Holland or Mars? (Being “special”)

DSC_0202I read “Welcome to Holland” some time ago now, when the Doctor told me that Jamie had ASD (2007) he gave me lots of paperwork and information and this was one of the sheets among them – and the one that made the most sense. It was written in 1987 by Emily Perl Kingsley, about having a child with a disability. In “Welcome To Holland” Emily uses the metaphor of excitement for a holiday to Italy that turns to huge disappointment as the plane lands in Holland and they have to take their holiday there instead.

“Holland?!?” you say. “What do you mean Holland?? I signed up for Italy! I’m supposed to be in Italy. All my life I’ve dreamed of going to Italy.”

The metaphor is that the trip to Italy is a typical birth and child-raising experience, and that the trip to Holland is the experiencing of having and raising a child with special-needs.

But everyone you know is busy coming and going from Italy… and they’re all bragging about what a wonderful time they had there. And for the rest of your life, you will say “Yes, that’s where I was supposed to go. That’s what I had planned.”

You can read the whole thing here: http://www.our-kids.org/Archives/Holland.html

Don’t We All?

It is strange really – I don’t think anyone really ends up where they thought they were going. When you find out you’re pregnant people talk about what it will be like, how will you cope etc with a baby. When I realised I’d be doing it all on my own my sister was shocked that I could even contemplate it “the first 4 months are the hardest – how will you get it’s feeds ready??” – that was obviously a job her husband did. “Who will buy you Mothers Day cards?” was another.

I thought about how I could cope, how I could get his feeds done, etc. I had a plan. Once he went to school, I’d go back to work etc etc… you have an image of what it will be like and of course mostly – and I imagine for every family out there – the reality of having children is different once they arrive and turn your world upside down.

So now I’m in Holland. Things are very different here. My Baby is now 10 years old. I don’t think he is in Holland though. I think he is possibly in Mars. His world is very different to ours. So not only am I in Holland without a guide, I’m also working with someone who speaks a different language and sees things very differently.

Visiting Secondary Schools

When we are in our own little bubble it is easy to forget that we’re in different worlds. I’m okay with Holland. I’ve gotten used to it here and I love my son so much so of course I’m okay with it. You even tell yourself you wouldn’t have it any other way…

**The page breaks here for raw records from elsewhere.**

(** The alias of [BatteryStatus.current_soc_pct] holds capital letters, so
    no rewritten key equals it: the field is [None] in every decoded
    battery status. *)
Lemma BatteryStatus_soc_never_read (items : list (string * pyval)) (record : pyval) :
  from_dict BatteryStatus (PDict items) = Ok record ->
  getattr record "current_soc_pct" = Some PNone.
Proof.
  intro H.
  destruct (decoded_attribute "BatteryStatus" [] (tl (cls_fields BatteryStatus))
              (with_alias "currentSOC_pct"
                 (attr_default "current_soc_pct" (TOptional TInt) PNone))
              items record eq_refl H) as [a [Ha Hget]].
  change (lookup_key _) with "currentSOC_pct" in Ha.
  rewrite (capital_key_never_found items "currentSOC_pct" eq_refl) in Ha.
  injection Ha as Ha. subst a. exact Hget.
Qed.

(** The aliases of [Position] are written in rewritten form, and match. *)
Lemma Position_alias_matches :
  from_dict Position
    (PDict [("lon", PInt 8); ("carCapturedTimestamp", PStr "2023-05-01T12:00:00+02:00")])
  = Ok (PObj "Position"
          [("longitude", PFloat (S754_finite false 4503599627370496 (-49)));
           ("latitude", PNone);
           ("last_access",
            PDatetime (mk_datetime 2023 5 1 12 0 0 0 (Some (2 * 3600 * 1000000))))]).
Proof. vm_compute. reflexivity. Qed.

(** C9.  A raw key whose rewritten form is the lookup key of no declared
    field changes nothing, wherever it stands in the raw mapping: decoding
    with it gives what decoding without it gives, be that a record or an
    exception. *)
Theorem unknown_key_ignored :
  forall (name : string) (fields : list field)
         (before after : list (string * pyval)) (k : string) (v : pyval),
    no_field_keyed fields (camel2snake k) = true ->
    from_dict (Base_dataclass name fields) (PDict (before ++ (k, v) :: after))
    = from_dict (Base_dataclass name fields) (PDict (before ++ after)).
Proof.
  intros name fields before after k v Hno.
  rewrite !from_dict_Base. f_equal.
  apply map_result_ext. intros f Hf. f_equal.
  unfold no_field_keyed in Hno. rewrite forallb_forall in Hno.
  specialize (Hno f Hf). apply negb_true_iff in Hno.
  rewrite String.eqb_sym in Hno.
  rewrite !raw_lookup_app. cbn [raw_lookup]. rewrite Hno.
  destruct (raw_lookup after (lookup_key f)); reflexivity.
Qed.

Lemma unknown_key_ignored_witness :
  no_field_keyed (cls_fields BatteryStatus) (camel2snake "someNewFieldNotInSchema") = true
  /\ from_dict BatteryStatus battery_doc_extra = from_dict BatteryStatus battery_doc.
Proof.
  split.
  - reflexivity.
  - exact (unknown_key_ignored "BatteryStatus" (cls_fields BatteryStatus) []
             [("currentSOC_pct", PInt 87); ("cruisingRangeElectricKm", PInt 210)]
             "someNewFieldNotInSchema" (PInt 1) eq_refl).
Defined.

(** ** Missing values *)

Lemma set_value_all_default (name : string) (fields : list field) :
  all_default_none fields = true ->
  map_result (fun f => set_value name f None) fields
  = Ok (map (fun f => (f_name f, PNone)) fields).
Proof.
  induction fields as [|f fields IH]; intro H.
  - reflexivity.
  - apply andb_true_iff in H. destruct H as [Hf H].
    cbn [map_result map]. rewrite (IH H). unfold set_value.
    destruct (f_default f) as [[]|]; try discriminate.
    reflexivity.
Qed.

(** C6 (as amended).  For a record type all of whose fields default to
    [None], decoding an empty mapping never raises and yields the record
    with every field [None].  Decoding null is another matter: the hook
    hands a value that is not a mapping on unchanged and [from_dict]
    raises; and where null stands for a nested record, as under the key
    ["climatisation"] of the aggregate, the field itself is [None] and no
    nested record is built. *)
Theorem empty_mapping_decodes_to_none :
  forall (name : string) (fields : list field),
    all_default_none fields = true ->
    from_dict (Base_dataclass name fields) (PDict [])
    = Ok (PObj name (map (fun f => (f_name f, PNone)) fields))
    /\ from_dict (Base_dataclass name fields) PNone = Raise (NotADict name)
    /\ (exists record,
          from_dict Model (PDict [("climatisation", PNone)]) = Ok record
          /\ getattr record "climatisation" = Some PNone).
Proof.
  intros name fields Hall. split; [|split].
  - rewrite from_dict_Base.
    change (fun f => set_value name f (raw_lookup [] (lookup_key f)))
      with (fun f => set_value name f None).
    rewrite (set_value_all_default name fields Hall). reflexivity.
  - reflexivity.
  - eexists. split; reflexivity.
Qed.

Lemma empty_mapping_decodes_to_none_witness :
  all_default_none (cls_fields Model) = true
  /\ all_default_none (cls_fields ClimatisationSettings) = true
  /\ from_dict Model (PDict [])
     = Ok (PObj "Model" (map (fun f => (f_name f, PNone)) (cls_fields Model))).
Proof.
  split; [reflexivity|]. split; [reflexivity|].
  exact (proj1 (empty_mapping_decodes_to_none "Model" (cls_fields Model) eq_refl)).
Defined.

(** C6, the claim as stated fails on null: decoding [None] as the
    aggregate raises. *)
Lemma null_document_counterexample :
  from_dict Model PNone = Raise (NotADict "Model").
Proof. reflexivity. Qed.

(** C7 (as amended).  When no raw key is rewritten to the lookup key of a
    required field, decoding never produces a record.  The exception is
    [MissingField] naming that field whenever the fields declared before it
    decode (always, then, for a field declared first); otherwise decoding
    has already stopped at an earlier field, with that field's exception.
    [before] and [after] are the fields declared before and after [f]. *)
Theorem missing_required_field :
  forall (name : string) (before after : list field) (f : field)
         (items : list (string * pyval)),
    f_default f = None ->
    no_item_keyed items (lookup_key f) = true ->
    (forall record,
       from_dict (Base_dataclass name (before ++ f :: after)) (PDict items)
       <> Ok record)
    /\ (forall partial,
          from_dict (Base_dataclass name before) (PDict items) = Ok partial ->
          from_dict (Base_dataclass name (before ++ f :: after)) (PDict items)
          = Raise (MissingField (f_name f) name)).
Proof.
  intros name before after f items Hreq Hkey.
  assert (Hf : set_value name f (raw_lookup items (lookup_key f))
               = Raise (MissingField (f_name f) name)).
  { rewrite (raw_lookup_none _ _ Hkey). simpl. rewrite Hreq. reflexivity. }
  split.
  - intros record H. apply from_dict_Ok_inv in H. destruct H as [attrs H].
    apply map_result_needs_all in H. destruct H as [y H].
    rewrite Hf in H. discriminate.
  - intros partial H. apply from_dict_Ok_inv in H. destruct H as [attrs H].
    rewrite from_dict_Base.
    rewrite (map_result_stops _ before after f attrs _ H Hf). reflexivity.
Qed.

Lemma missing_required_field_witness :
  f_default (attr "car_captured_timestamp" TDatetime) = None
  /\ no_item_keyed [("overallStatus", PStr "safe")] "car_captured_timestamp" = true
  /\ from_dict AccessStatus (PDict [("overallStatus", PStr "safe")])
     = Raise (MissingField "car_captured_timestamp" "AccessStatus").
Proof.
  split; [reflexivity|]. split; [reflexivity|].
  exact (proj2 (missing_required_field "AccessStatus" []
                  (tl (cls_fields AccessStatus)) (attr "car_captured_timestamp" TDatetime)
                  [("overallStatus", PStr "safe")] eq_refl eq_refl)
               (PObj "AccessStatus" []) eq_refl).
Defined.

(** C7, the claim as stated fails: [Timer] requires [enabled], the raw
    mapping has no key for it, and yet the exception is not [MissingField]:
    decoding stopped at [id], declared before it. *)
Lemma missing_field_counterexample :
  f_default (attr "enabled" TBool) = None
  /\ no_item_keyed [("id", PStr "abc")] "enabled" = true
  /\ from_dict Timer timer_doc = Raise (InvalidFieldValue "id" "Timer" (PStr "abc")).
Proof. repeat split. Qed.

(** The aliases of [SingleTimer] hold capital letters, so no rewritten key
    equals them, and its fields are required: no raw mapping decodes as a
    [SingleTimer]. *)
Lemma SingleTimer_never_decodes (items : list (string * pyval)) :
  from_dict SingleTimer (PDict items) = Raise (MissingField "start" "SingleTimer").
Proof.
  unfold SingleTimer. rewrite from_dict_Base. cbn [map_result].
  change (lookup_key (with_alias "startDateTime" (attr "start" TDatetime)))
    with "startDateTime".
  rewrite (capital_key_never_found items "startDateTime" eq_refl).
  reflexivity.
Qed.

(** ** The aggregate *)

Lemma Model_field_plain (f : field) :
  In f (cls_fields Model) ->
  f_deserialize f = None /\ f_strategy f = None /\ could_be_none f = true.
Proof.
  simpl. intro H.
  repeat (destruct H as [H|H]; [subst f; repeat split|]).
  contradiction.
Qed.

(** C3 (as amended).  The sub-resources of the aggregate are decoded in
    declaration order and decoding stops at the first that fails.  If the
    raw value [v] found for a sub-resource field [f] of class [S] is not
    null and [S.from_dict(v)] raises, decoding the aggregate never yields a
    record, so no sibling is delivered; and when the sub-resources declared
    before [f] decode, the exception is [InvalidFieldValue], naming [f] and
    carrying [v]: the failure is reported, not turned into [None]. *)
Theorem Model_fails_on_first_bad_subresource :
  forall (before after : list field) (f : field) (S : dataclass)
         (items : list (string * pyval)) (v : pyval) (e : exn),
    cls_fields Model = (before ++ f :: after)%list ->
    f_type f = TOptional (class_type S) ->
    raw_lookup items (lookup_key f) = Some v ->
    is_none v = false ->
    from_dict S v = Raise e ->
    (forall record, from_dict Model (PDict items) <> Ok record)
    /\ (forall partial,
          from_dict (Base_dataclass "Model" before) (PDict items) = Ok partial ->
          from_dict Model (PDict items)
          = Raise (InvalidFieldValue (f_name f) "Model" v)).
Proof.
  intros before after f S items v e Hfields Hty Hv Hnn Hraise.
  assert (Hin : In f (cls_fields Model)).
  { rewrite Hfields. apply in_or_app. right. left. reflexivity. }
  destruct (Model_field_plain f Hin) as [Hd [Hs Hc]].
  assert (Hf : set_value "Model" f (raw_lookup items (lookup_key f))
               = Raise (InvalidFieldValue (f_name f) "Model" v)).
  { rewrite Hv. unfold set_value, field_unpacker.
    rewrite Hc, Hnn, Hd, Hs, Hty. simpl. rewrite Hnn, Hraise. reflexivity. }
  change Model with (Base_dataclass "Model" (cls_fields Model)).
  rewrite Hfields. split.
  - intros record H. apply from_dict_Ok_inv in H. destruct H as [attrs H].
    apply map_result_needs_all in H. destruct H as [y H].
    rewrite Hf in H. discriminate.
  - intros partial H. apply from_dict_Ok_inv in H. destruct H as [attrs H].
    rewrite from_dict_Base.
    rewrite (map_result_stops _ before after f attrs _ H Hf). reflexivity.
Qed.

Lemma Model_fails_on_first_bad_subresource_witness :
  raw_lookup aggregate_doc "charging" = Some charging_malformed
  /\ from_dict Charging charging_malformed
     = Raise (InvalidFieldValue "battery_status" "Charging"
                (PDict [("cruisingRangeElectricKm", PStr "abc")]))
  /\ from_dict Model (PDict aggregate_doc)
     = Raise (InvalidFieldValue "charging" "Model" charging_malformed).
Proof.
  split; [reflexivity|]. split; [reflexivity|].
  exact (proj2 (Model_fails_on_first_bad_subresource
                  (firstn 2 (cls_fields Model)) (skipn 3 (cls_fields Model))
                  (attr_default "charging" (TOptional (class_type Charging)) PNone)
                  Charging aggregate_doc charging_malformed _
                  eq_refl eq_refl eq_refl eq_refl eq_refl)
               _ eq_refl).
Defined.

We went to visit a Mainstream secondary school Monday. Because Jamie has a Statement of Special Educational Needs (and his is Complex Needs so he gets a lot of one to one time with Learning Support Assistants – LSAs), this means that we have to start thinking about Secondary School Placements now. I have to decide if I want to try to get him a place in a Special School or whether Mainstream provision will be able to provide for his “complex needs”. I’ve been to our local special school 4 times over the years. Each time it had improved, each time I wanted him to go there but was told no – there just wasn’t room. Compromises were made; getting hours of 1:1 back in place, incorporating brain breaks, comfort breaks  (although I don’t think these have actually happened). Jamie HATES going to school. By thursday he is exhausted and he was getting so anxious about school that it was preventing him from sleeping so I’ve just had to start giving him medication with Melatonin (although it’s not natural because the doctor has to give us the  pharmaceutical industry version – ripe with “possible” side effects. Ironically one of them was insomnia and irritability – like we need any more of that! but I digress…).

We went to the mainstream secondary school – and on leaving I burst into tears.  I do the same when I go to special schools. I guess sometimes it all gets a bit too much because these are the times you realise you are not in Italy, you are in Holland and you think that they will be missing out on everything Italy would’ve given them. They are in Mars so they don’t even care! You do though – and sometimes, just moments like these when you see the pictures of the kids on the walls, you see the PE production photos, the amazing art departments, the enormous Sports Hall, the experience of school and everything that comes with it and you realise that there is no way your child can go there, or can have those experiences. And YES – You want to jump on a plane!

Luckily you can’t. So you start looking at Holland again with fresh eyes. You see all of the experiences that he WILL have; experiences he would never have had in Italy. And everything is okay again with Holland.. We can do this! He IS special, he IS different – and he needs to be somewhere where different is “normal”.

So – 2 mainstream schools down, 1 special needs school to see in March – then it’s our review in March! The fight is back on for special school  – with vengeance!


2 thoughts on “Holland or Mars? (Being “special”)

  1. I’ve read that quote before and it sums things up very well. My 15 yo son is autistic and we found out just before he was 3. It sounds like you are coping with a plan – excellent! For him and for YOU. Look forward to hearing how it all goes 🙂

    • Thank you! I know it’ll still be a fight – It was good to write and get off my chest though. 😀 Jamie was diagnosed when he was 5, although I knew before that.. x How is your son doing?